About this exercise
Copy exactly the stretch of data below from the line with "match text with" through the line with "Definition spanless_tree : ts.NavigationTree", including both of those lines.

═══ Material for this task ═══

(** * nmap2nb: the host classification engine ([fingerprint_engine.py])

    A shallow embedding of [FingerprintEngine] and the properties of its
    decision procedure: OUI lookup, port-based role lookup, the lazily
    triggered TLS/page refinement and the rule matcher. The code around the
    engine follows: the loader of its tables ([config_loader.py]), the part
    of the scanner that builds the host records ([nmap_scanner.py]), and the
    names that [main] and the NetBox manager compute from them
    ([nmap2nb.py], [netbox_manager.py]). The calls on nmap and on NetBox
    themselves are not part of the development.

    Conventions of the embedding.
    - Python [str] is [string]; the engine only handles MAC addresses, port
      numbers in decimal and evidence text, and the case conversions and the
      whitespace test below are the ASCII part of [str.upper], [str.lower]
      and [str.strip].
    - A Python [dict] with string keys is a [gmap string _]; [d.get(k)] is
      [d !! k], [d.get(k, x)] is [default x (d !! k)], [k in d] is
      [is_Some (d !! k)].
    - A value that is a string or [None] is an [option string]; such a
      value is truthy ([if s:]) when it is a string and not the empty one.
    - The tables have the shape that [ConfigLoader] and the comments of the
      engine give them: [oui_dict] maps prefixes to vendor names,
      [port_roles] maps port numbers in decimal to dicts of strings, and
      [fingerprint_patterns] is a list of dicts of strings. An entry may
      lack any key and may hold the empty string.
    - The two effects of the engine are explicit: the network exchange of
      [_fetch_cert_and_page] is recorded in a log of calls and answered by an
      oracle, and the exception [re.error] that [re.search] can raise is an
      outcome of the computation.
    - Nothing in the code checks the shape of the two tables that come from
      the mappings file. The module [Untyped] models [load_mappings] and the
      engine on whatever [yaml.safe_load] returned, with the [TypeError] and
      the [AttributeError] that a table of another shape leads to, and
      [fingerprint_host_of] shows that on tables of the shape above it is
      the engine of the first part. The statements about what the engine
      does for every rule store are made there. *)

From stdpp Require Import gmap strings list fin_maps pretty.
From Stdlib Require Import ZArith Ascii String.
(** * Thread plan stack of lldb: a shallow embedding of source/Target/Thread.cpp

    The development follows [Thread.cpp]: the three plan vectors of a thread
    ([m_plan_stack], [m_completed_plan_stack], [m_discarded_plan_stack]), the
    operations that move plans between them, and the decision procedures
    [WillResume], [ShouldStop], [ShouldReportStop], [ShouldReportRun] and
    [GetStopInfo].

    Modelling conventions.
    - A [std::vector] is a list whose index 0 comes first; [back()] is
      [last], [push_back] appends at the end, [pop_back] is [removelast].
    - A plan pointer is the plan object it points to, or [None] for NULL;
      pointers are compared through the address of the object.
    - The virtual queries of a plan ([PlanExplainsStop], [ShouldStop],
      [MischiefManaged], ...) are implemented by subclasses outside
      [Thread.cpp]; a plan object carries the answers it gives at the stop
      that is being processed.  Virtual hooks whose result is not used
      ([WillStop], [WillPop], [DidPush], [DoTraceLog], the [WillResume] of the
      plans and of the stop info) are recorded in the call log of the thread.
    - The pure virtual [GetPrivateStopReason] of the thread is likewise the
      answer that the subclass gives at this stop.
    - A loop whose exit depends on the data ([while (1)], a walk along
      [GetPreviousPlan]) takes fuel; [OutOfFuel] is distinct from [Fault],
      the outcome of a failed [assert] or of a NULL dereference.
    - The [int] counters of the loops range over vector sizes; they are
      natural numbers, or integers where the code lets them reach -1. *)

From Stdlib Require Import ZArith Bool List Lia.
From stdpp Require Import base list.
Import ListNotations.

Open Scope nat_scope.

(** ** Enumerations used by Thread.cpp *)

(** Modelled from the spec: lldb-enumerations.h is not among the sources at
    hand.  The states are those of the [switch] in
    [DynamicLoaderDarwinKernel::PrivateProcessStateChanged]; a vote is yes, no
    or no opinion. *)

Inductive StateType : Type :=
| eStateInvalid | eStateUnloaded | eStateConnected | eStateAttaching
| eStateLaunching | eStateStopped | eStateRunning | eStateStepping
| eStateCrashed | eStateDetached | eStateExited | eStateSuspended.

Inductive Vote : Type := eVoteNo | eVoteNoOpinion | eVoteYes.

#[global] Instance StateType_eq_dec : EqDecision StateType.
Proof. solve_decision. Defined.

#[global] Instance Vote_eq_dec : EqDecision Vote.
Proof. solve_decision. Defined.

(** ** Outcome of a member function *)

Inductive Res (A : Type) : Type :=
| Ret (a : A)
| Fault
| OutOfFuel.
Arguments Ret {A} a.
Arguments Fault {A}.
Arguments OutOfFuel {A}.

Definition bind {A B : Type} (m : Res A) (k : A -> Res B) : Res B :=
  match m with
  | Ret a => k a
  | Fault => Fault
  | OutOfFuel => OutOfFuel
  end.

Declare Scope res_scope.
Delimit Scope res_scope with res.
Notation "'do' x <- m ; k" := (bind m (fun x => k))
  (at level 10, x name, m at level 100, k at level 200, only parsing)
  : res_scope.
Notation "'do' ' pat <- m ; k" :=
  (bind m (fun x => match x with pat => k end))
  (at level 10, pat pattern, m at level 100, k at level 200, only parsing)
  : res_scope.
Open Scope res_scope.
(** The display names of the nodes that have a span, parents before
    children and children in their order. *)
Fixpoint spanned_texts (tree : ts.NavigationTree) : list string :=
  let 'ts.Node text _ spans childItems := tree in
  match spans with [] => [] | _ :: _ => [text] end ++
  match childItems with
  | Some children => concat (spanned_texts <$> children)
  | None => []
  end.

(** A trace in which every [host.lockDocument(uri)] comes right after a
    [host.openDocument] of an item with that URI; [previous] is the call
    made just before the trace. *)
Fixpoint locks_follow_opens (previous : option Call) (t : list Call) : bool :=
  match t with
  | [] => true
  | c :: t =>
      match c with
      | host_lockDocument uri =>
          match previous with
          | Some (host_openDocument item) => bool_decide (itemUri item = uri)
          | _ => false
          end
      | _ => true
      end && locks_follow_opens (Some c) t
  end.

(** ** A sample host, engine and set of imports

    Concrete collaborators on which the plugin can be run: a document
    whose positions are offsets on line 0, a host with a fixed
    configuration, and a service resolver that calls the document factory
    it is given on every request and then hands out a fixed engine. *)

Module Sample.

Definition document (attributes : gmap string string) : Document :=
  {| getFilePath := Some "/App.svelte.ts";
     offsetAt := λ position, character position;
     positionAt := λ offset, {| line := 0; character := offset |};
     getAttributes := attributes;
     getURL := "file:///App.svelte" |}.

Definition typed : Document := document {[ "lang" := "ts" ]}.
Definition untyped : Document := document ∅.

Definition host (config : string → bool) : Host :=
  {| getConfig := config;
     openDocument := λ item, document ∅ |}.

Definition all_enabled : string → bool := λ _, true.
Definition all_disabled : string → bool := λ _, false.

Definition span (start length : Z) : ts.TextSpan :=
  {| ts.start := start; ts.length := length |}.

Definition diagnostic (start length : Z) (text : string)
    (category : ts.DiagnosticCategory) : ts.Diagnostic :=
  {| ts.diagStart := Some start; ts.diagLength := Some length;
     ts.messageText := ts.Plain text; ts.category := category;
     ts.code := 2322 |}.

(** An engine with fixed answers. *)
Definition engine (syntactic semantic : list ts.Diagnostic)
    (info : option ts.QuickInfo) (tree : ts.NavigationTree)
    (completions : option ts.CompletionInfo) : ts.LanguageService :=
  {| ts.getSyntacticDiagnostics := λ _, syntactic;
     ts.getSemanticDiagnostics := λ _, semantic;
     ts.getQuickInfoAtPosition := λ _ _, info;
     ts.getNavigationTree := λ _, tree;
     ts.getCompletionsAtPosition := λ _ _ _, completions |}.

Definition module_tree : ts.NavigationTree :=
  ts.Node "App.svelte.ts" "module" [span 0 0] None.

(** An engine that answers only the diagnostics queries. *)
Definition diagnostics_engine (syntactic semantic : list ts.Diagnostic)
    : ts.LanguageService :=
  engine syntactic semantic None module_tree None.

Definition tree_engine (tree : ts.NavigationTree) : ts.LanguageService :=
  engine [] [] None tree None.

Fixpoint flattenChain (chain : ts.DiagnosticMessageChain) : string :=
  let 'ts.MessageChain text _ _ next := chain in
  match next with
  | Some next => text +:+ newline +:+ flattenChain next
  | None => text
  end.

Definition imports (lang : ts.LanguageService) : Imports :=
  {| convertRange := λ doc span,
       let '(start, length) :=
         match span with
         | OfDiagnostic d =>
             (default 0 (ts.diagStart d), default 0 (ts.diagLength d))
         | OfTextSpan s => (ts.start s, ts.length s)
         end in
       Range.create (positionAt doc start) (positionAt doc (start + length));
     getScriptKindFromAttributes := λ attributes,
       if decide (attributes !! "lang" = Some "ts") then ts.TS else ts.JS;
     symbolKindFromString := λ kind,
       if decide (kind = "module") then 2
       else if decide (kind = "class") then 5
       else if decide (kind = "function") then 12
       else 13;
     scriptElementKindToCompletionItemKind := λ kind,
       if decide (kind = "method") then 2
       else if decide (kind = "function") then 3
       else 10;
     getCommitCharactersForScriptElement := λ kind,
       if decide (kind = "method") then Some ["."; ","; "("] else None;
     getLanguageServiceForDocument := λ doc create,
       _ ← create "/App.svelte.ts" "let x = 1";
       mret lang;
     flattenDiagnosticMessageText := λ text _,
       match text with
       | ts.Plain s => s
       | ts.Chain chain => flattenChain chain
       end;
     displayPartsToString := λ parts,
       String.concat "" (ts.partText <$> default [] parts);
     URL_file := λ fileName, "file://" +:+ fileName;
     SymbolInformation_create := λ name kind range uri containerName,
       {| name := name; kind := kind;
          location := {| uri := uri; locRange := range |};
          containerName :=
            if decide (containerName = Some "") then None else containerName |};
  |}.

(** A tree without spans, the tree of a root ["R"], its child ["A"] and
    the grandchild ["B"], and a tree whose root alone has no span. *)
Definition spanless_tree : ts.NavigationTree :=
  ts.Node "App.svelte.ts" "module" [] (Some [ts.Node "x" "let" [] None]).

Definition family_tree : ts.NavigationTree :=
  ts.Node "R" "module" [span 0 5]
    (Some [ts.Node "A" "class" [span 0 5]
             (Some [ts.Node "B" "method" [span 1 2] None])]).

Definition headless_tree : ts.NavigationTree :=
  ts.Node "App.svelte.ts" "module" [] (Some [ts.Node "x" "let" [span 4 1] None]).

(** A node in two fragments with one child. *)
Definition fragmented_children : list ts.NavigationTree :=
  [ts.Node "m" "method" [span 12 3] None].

═══

Finished task
       match text with
       | ts.Plain s => s
       | ts.Chain chain => flattenChain chain
       end;
     displayPartsToString := λ parts,
       String.concat "" (ts.partText <$> default [] parts);
     URL_file := λ fileName, "file://" +:+ fileName;
     SymbolInformation_create := λ name kind range uri containerName,
       {| name := name; kind := kind;
          location := {| uri := uri; locRange := range |};
          containerName :=
            if decide (containerName = Some "") then None else containerName |};
  |}.

(** A tree without spans, the tree of a root ["R"], its child ["A"] and
    the grandchild ["B"], and a tree whose root alone has no span. *)
Definition spanless_tree : ts.NavigationTree :=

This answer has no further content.